When she was 20 years old, Julianne had a bout of cramping during a live shooting of Dancing With The Stars that finally sent her to the emergency room. "I was just waiting for a commercial break," says Julianne. "I went to the ER and nobody could tell me what was wrong with me."
Finally, Julianne received answers after visiting a gynaecologist in LA, who performed a pelvic exam, acknowledged her family’s history with the condition, and eventually suggested a laparoscopy (a surgical procedure where doctors look for signs of endometrial tissue outside of the uterus).
As an athlete, Julianne took the diagnosis hard, especially after years of taking care of her body and having the mindset that she could push through anything. "It was an emotional trauma," she says. "At the time, I felt very lonely and like nobody understood me. I had no idea that [so many women] had endometriosis."
Even after her diagnosis, Julianne kept her endometriosis a secret for years, mostly because she didn’t understand the condition at first. She also didn’t want to have a disease that held her back "personally, professionally, and relationship-wise."
Julianne says endometriosis affects her sex life.
"It can definitely cut things short," says Julianne. "Sometimes we're in the middle and I’m just like 'AH, stop!'" Other times, she needs to tell her husband, professional hockey player Brooks Laich, to just forget it that night.
Agarwal says pain during intercourse is a top concern among his patients. "It can cause pain with penetration, so women won't engage in intercourse or they'll terminate it early because of the pain," says Agarwal. It can affect intimacy in other ways, too: "Long-term pain can have psychological consequences like depression, anxiety, or other emotional issues."

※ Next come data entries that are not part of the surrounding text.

Lemma eval_report_Ok attributor nb nc writer epoch gn s w d w' :
  eval_report L attributor nb nc writer epoch gn s w = Ok d w' →
  ∃ tl g, ea_total_loss s = NTensor tl g
    ∧ eqb B nb (of_Z B 0) = false
    ∧ d = <["Average-Loss" := VFloat (div B tl nb)]> (eval_metrics L attributor nc s)
    ∧ w_model w' = in_train_mode (w_model w)
    ∧ w_steps w' = w_steps w.
Proof.
  unfold eval_report. intros H.
  apply bind_Ok_inv in H as (tl & w1 & H1 & H).
  destruct (ea_total_loss s) as [z|y|x g] eqn:Etl; try discriminate.
  injection H1 as -> ->.
  apply bind_Ok_inv in H as (avg & w2 & H2 & H).
  unfold float_div in H2. destruct (eqb B nb (of_Z B 0)) eqn:Enb; [discriminate |].
  injection H2 as <- <-.
  apply bind_Ok_inv in H as ([] & w3 & H3 & H). apply emit_Ok in H3 as (Hm3 & Hs3 & _).
  apply bind_Ok_inv in H as ([] & w4 & H4 & H). apply emit_Ok in H4 as (Hm4 & Hs4 & _).
  apply bind_Ok_inv in H as ([] & w5 & H5 & H).
  apply set_training_Ok in H5 as (Hm5 & Hs5 & _).
  apply bind_Ok_inv in H as ([] & w6 & H6 & H). injection H as <- <-.
  exists tl, g. split; [done |]. split; [done |]. split; [done |].
  assert (Hlast : w_model w6 = w_model w5 ∧ w_steps w6 = w_steps w5).
  { destruct writer as [wr|].
    - by apply keeps_eval_log in H6.
    - by injection H6 as <-. }
  destruct Hlast as [-> ->]. rewrite Hm5, Hs5, Hm4, Hs4, Hm3, Hs3. done.
Qed.

(** What a returning call of [eval_model] has done. *)
Lemma eval_model_Ok model attributor loader nb nc loss_fn writer epoch gn w d w' :
  eval_model L model attributor loader nb nc loss_fn writer epoch gn w = Ok d w' →
  let m := in_eval_mode (w_model w) in
  let batches := iter_loader L loader (w_rng w) in
  ∃ s w1,
    eval_loop L model attributor loader loss_fn w = Ok s w1
    ∧ w_model w1 = m
    ∧ batches ≠ []
    ∧ ea_total_loss s
      = NTensor (py_sum (map (eval_loss L model loss_fn m) batches)) false
    ∧ ea_acc s = map (fun d => (eval_logits L model m d, b_y d)) batches
    ∧ ea_grouped s = map (fun d => (eval_logits L model m d, b_y d, b_groups d)) batches
    ∧ eqb B nb (of_Z B 0) = false
    ∧ d = <["Average-Loss" :=
             VFloat (div B (py_sum (map (eval_loss L model loss_fn m) batches)) nb)]>
            (eval_metrics L attributor nc s)
    ∧ w_model w' = in_train_mode (w_model w)
    ∧ w_steps w' = w_steps w.
Proof.
  intros H m batches. unfold eval_model in H.
  apply bind_Ok_inv in H as (s & w1 & H1 & H).
  pose proof (eval_loop_Ok L _ _ _ _ _ _ _ H1) as (Hm & Hs & Htl & Hacc & Hg).
  apply eval_report_Ok in H as (tl & g & Etl & Enb & Hd & Hm' & Hs').
  fold m batches in Hm, Htl, Hacc, Hg.
  rewrite <- (map_map (eval_loss L model loss_fn m) (fun x => NTensor x false)) in Htl.
  rewrite sum_from_int in Htl.
  exists s, w1. split; [done |]. split; [done |].
  destruct batches as [|b0 bs] eqn:Eb.
  { cbn in Htl. congruence. }
  rewrite Htl in Etl. inversion Etl; subst tl g.
  repeat split; try done.
  rewrite Hm', Hm. reflexivity. congruence.
Qed.
End EvalReport.

(** ** The training batch *)

Section TrainBatch.
Context {B : Base} (L : Lib B).
Implicit Types w : @World B.

(** The loop over the images of a batch adds up the localization losses
    of the annotated images and skips the others. *)
Lemma annotated_cons (bbs : list (option (Tensor B))) i idxs :
  annotated bbs (i :: idxs)
  = match bbs !! i with
    | Some (Some t) => (i, t) :: annotated bbs idxs
    | _ => annotated bbs idxs
    end.
Proof. unfold annotated. cbn. by destruct (bbs !! i) as [[t|]|]. Qed.

Lemma loc_images_Ok args ll attributions gt_classes (bbs : list (option (Tensor B))) idxs :
  ∀ (acc : @Num B) w,
  Forall (fun i => (i < length bbs)%nat) idxs →
  for_each idxs (loc_image L args (Some ll) attributions gt_classes bbs) acc w
  = Ok (fold_left num_add
          (map (fun x => NTensor x true)
             (map (fun it => image_loc_loss L args ll attributions gt_classes it.1 it.2)
                (annotated bbs idxs)))
          acc) w.
Proof.
  induction idxs as [|i idxs IH]; intros acc w Hlen; [done |].
  inversion Hlen as [|? ? Hi Hrest]; subst.
  rewrite for_each_cons, annotated_cons. unfold loc_image at 1.
  rewrite bind_unfold.
  destruct (lookup_lt_is_Some_2 bbs i Hi) as [bb Hbb].
  rewrite Hbb. cbn [from_option ret].
  destruct bb as [t|]; [rewrite bind_unfold |]; cbn; by rewrite IH.
Qed.

Lemma seq_in_range (bbs : list (option (Tensor B))) n :
  (n ≤ length bbs)%nat → Forall (fun i => (i < length bbs)%nat) (seq 0 n).
Proof.
  intros Hn. apply Forall_forall. intros i Hi.
  apply list_elem_of_In, in_seq in Hi. lia.
Qed.

Lemma train_batch_plain args run data acc w :
  optimize_explanations args = false →
  ∃ acc' w',
    train_batch L args run data acc w = Ok acc' w'
    ∧ w_trace w'
      = w_trace w ++ [EvZeroGrad;
                      EvBackward (add B (of_Z B 0) (classification_loss L run (w_model w) data));
                      EvOptimizerStep].
Proof.
  intros Hopt. unfold train_batch. rewrite Hopt. cbn.
  eexists _, _. split; [reflexivity |]. cbn. rewrite <- !app_assoc. reflexivity.
Qed.

Lemma train_batch_explained args run data acc w a ll :
  optimize_explanations args = true →
  attributor run = Some a →
  loss_loc run = Some ll →
  (tensor_len L (b_X data) ≤ length (b_bbs data))%nat →
  ∃ acc' w',
    train_batch L args run data acc w = Ok acc' w'
    ∧ w_trace w'
      = w_trace w ++ [EvZeroGrad; EvAttribution a;
                      EvBackward
                        (add B (add B (of_Z B 0) (classification_loss L run (w_model w) data))
                           (mul B (localization_loss_lambda args)
                              (localization_sum L args ll a run w data)));
                      EvOptimizerStep].
Proof.
  intros Hopt Ha Hll Hlen. unfold train_batch. rewrite Hopt.
  unfold explanation_loss. rewrite Ha, Hll.
  rewrite bind_unfold. cbn [emit]. rewrite bind_unfold. cbn [get_model].
  cbv zeta. rewrite bind_unfold. rewrite bind_unfold. cbn [draw].
  rewrite bind_unfold. cbn [from_option ret]. rewrite bind_unfold. cbn [get_model].
  rewrite bind_unfold. cbn [emit]. rewrite bind_unfold.
  rewrite loc_images_Ok by (by apply seq_in_range).
  rewrite sum_from_int.
  unfold localization_sum, classification_loss, train_logits, train_features, py_sum.
  cbn [w_model w_rng w_trace].
  match goal with
  | |- context [map ?f (annotated ?b ?i)] => destruct (map f (annotated b i)) as [|x xs]
  end; cbn; eexists _, _; (split; [reflexivity |]); cbn;
    rewrite <- !app_assoc; reflexivity.
Qed.
End TrainBatch.

(** ** The epoch loop *)

Section Loop.
Context {B : Base} (L : Lib B).
Implicit Types w : @World B.

Lemma emits_optimizer_step (P : @Event B → Prop) lr data loss :
  P EvOptimizerStep → emits P (optimizer_step L lr data loss).
Proof. intros H w. exists [EvOptimizerStep]. cbn. auto. Qed.

Lemma emits_train_batch args run data acc :
  emits (train_event run) (train_batch L args run data acc).
Proof.
  unfold train_batch, explanation_loss, loc_image.
  emits_with ltac:(apply emits_optimizer_step; exact I).
Qed.

Lemma emits_train_epoch args run e :
  emits (train_event run) (train_epoch L args run e).
Proof.
  unfold train_epoch. emits_with ltac:(apply emits_train_batch).
Qed.

Lemma train_event_run run ev : train_event run ev → run_event run ev.
Proof. destruct ev; cbn; tauto. Qed.

Lemma eval_event_run run ev :
  eval_event (eval_attributor run) (Some GROUP_NAMES) ev → run_event run ev.
Proof. destruct ev; cbn; tauto. Qed.

Lemma emits_test_eval run : emits (run_event run) (test_eval L run).
Proof.
  unfold test_eval. eapply emits_mono; [apply eval_event_run | apply emits_eval_model].
Qed.

Lemma emits_evaluate_epoch args run e s :
  emits (run_event run) (evaluate_epoch L args run e s).
Proof.
  unfold evaluate_epoch, stop_early.
  emits_with ltac:(eapply emits_mono; [apply eval_event_run | apply emits_eval_model]).
Qed.

Lemma emits_epoch args run e s : emits (run_event run) (epoch L args run e s).
Proof.
  unfold epoch.
  emits_with ltac:(first
    [ eapply emits_mono; [apply train_event_run | apply emits_train_epoch]
    | apply emits_evaluate_epoch ]).
Qed.

Lemma emits_for_epochs P es (body : Z → Locals L → M (Flow L)) :
  (∀ e s, emits P (body e s)) → ∀ s, emits P (for_epochs L es body s).
Proof.
  intros Hb. induction es as [|e es IH]; intros s; cbn [for_epochs].
  - apply emits_ret.
  - apply emits_bind; [apply Hb |]. intros [s'|]; [apply IH | apply emits_ret].
Qed.

Lemma emits_finish args run s : emits (run_event run) (finish L args run s).
Proof.
  unfold finish. emits_with ltac:(apply emits_test_eval).
Qed.

(** Everything after the set-up of a run. *)
Lemma emits_after_setup args run :
  emits (run_event run)
    (f ← for_epochs L (range (total_epochs args)) (epoch L args run)
           {| metric_vals := None; acc_tracker := tracker_new L "Accuracy";
              pareto_front_tracker := pareto_new L; e_var := None |};
     match f with
     | Next s => finish L args run s
     | Return => mret tt
     end).
Proof.
  apply emits_bind.
  - apply emits_for_epochs. intros. apply emits_epoch.
  - intros [s|]; [apply emits_finish | apply emits_ret].
Qed.

(** An invariant over [range]-indexed epochs, with the outcomes of an
    early return and of an exception. *)
Lemma for_epochs_range (I : nat → Locals L → @World B → Prop)
    (Qret : @World B → Prop) (Qerr : list (@Event B) → Prop)
    (body : Z → Locals L → M (Flow L)) n : ∀ k,
  (∀ j s w, (k ≤ j < k + n)%nat → I j s w →
     match body (Z.of_nat j) s w with
     | Ok (Next s') w' => I (S j) s' w'
     | Ok Return w' => Qret w'
     | Err _ tr => Qerr tr
     end) →
  ∀ s w, I k s w →
    match for_epochs L (map Z.of_nat (seq k n)) body s w with
    | Ok (Next s') w' => I (k + n)%nat s' w'
    | Ok Return w' => Qret w'
    | Err _ tr => Qerr tr
    end.
Proof.
  induction n as [|n IH]; intros k Hb s w HI.
  - cbn. by rewrite Nat.add_0_r.
  - cbn [seq map for_epochs]. rewrite bind_unfold.
    specialize (Hb k s w) as Hk. specialize (Hk ltac:(lia) HI).
    destruct (body (Z.of_nat k) s w) as [[s1|] w1|e tr]; [| done | done].
    replace (k + S n)%nat with (S k + n)%nat by lia.
    apply IH; [| done]. intros j s2 w2 Hj. apply Hb. lia.
Qed.

(** *** What is written by [torch.save] *)

Lemma saves_app (tr1 tr2 : list (@Event B)) : saves (tr1 ++ tr2) = saves tr1 ++ saves tr2.
Proof. apply omap_app. Qed.

Lemma saves_none (P : @Event B → Prop) evs :
  (∀ ev, P ev → is_save ev = false) → Forall P evs → saves evs = [].
Proof.
  intros HP. induction 1 as [|ev evs Hev _ IH]; [done |].
  specialize (HP ev Hev). destruct ev; try discriminate; exact IH.
Qed.

Lemma no_saves {A} (P : @Event B → Prop) (m : M A) :
  (∀ ev, P ev → is_save ev = false) → emits P m →
  ∀ w, saves (res_trace (m w)) = saves (w_trace w).
Proof.
  intros HP Hm w. destruct (Hm w) as (evs & -> & Hevs).
  rewrite saves_app, (saves_none P evs HP Hevs). apply app_nil_r.
Qed.

Lemma train_event_no_save run ev : train_event run ev → is_save ev = false.
Proof. by destruct ev. Qed.

Lemma eval_event_no_save a gn ev : eval_event a gn ev → is_save ev = false.
Proof. by destruct ev. Qed.

Lemma stopped_dict args e (mv : gmap string (@PyVal B)) :
  stopped_checkpoint e
    (dict_update
       (dict_update mv
          (dict_update {[ "model" := VNone; "epochs" := VInt (e + 1) ]} (vars_args args)))
       {[ "BelowThresh" := VBool true ]}).
Proof.
  unfold stopped_checkpoint, dict_update. repeat split.
  - rewrite lookup_union_r by done. erewrite lookup_union_Some_l; [done |].
    rewrite lookup_union_r by reflexivity. done.
  - erewrite lookup_union_Some_l; done.
  - rewrite lookup_union_r by done. erewrite lookup_union_Some_l; [done |].
    rewrite lookup_union_r by reflexivity. done.
Qed.

Lemma checkpoint_dict args (p : Params B) k (mv : gmap string (@PyVal B)) :
  let d := dict_update mv
             (dict_update {[ "model" := VParams p; "epochs" := VInt k ]} (vars_args args)) in
  d !! "model" = Some (VParams p) ∧ d !! "epochs" = Some (VInt k).
Proof.
  unfold dict_update. split.
  - erewrite lookup_union_Some_l; [done |].
    rewrite lookup_union_r by reflexivity. done.
  - erewrite lookup_union_Some_l; [done |].
    rewrite lookup_union_r by reflexivity. done.
Qed.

"It can be really frustrating," says Julianne. But Brooks is supportive and understanding of her condition. "He only wants to love on me and make me feel good." And, according to Julianne, the couple doesn't necessarily need penetration to keep their relationship hot and heavy. Their secret? Foreplay (along with open and honest communication and creativity, of course).
"There’s so much intimacy without actually having sex," says Julianne. "There are some cool things we’ve learned and it’s literally been awesome."
Agarwal offers some additional tips, like pelvic physical therapy or, doctor permitting, a new FDA-approved drug called Orilissa, which improves pain with intercourse. He also advises seeking psychological help when necessary to get past any non-physical barriers.
Now, Julianne says she's learned to listen to her body throughout the day.
"My body is very precious to me, I didn’t think of it that way before," says Julianne. "If I don’t feel like working out that day, then I don’t do it. If I want to sleep in, then I will."
Julianne also takes a mindful approach to her condition. She keeps her body moving, even if some days call for just simply standing or walking around.
"If I feel stagnant, then my body’s stagnant, and then my insides feel stagnant," she says. "Even if I don’t want to move or exercise, I just stand with my hands on my abdomen, move my hips, and send love to my pelvic area."
And, of course, Julianne says communication is key to dealing with endometriosis—with her loved ones, doctors, and other women—when she’s in need of support. "There’s a tribe of women who support each other like crazy on websites like SpeakEndo," she says. (SpeakEndo is a campaign to empower women with endometriosis.)
Julianne also says it's important for women with endometriosis to educate themselves on the condition. "The more educated you become, the more powerful you’re going to feel," Julianne says. "You have two choices: You can hate it, or it can just become part of you. It doesn’t need to define you, it’s just an aspect of who you are."
Julianne still stuffers from endometriosis symptoms, but she's learned how to handle them. "Instead of getting frustrated, I acknowledge it, honour what it is, and move on. It’s all about connecting to your body, loving it unconditionally, and trusting how you feel."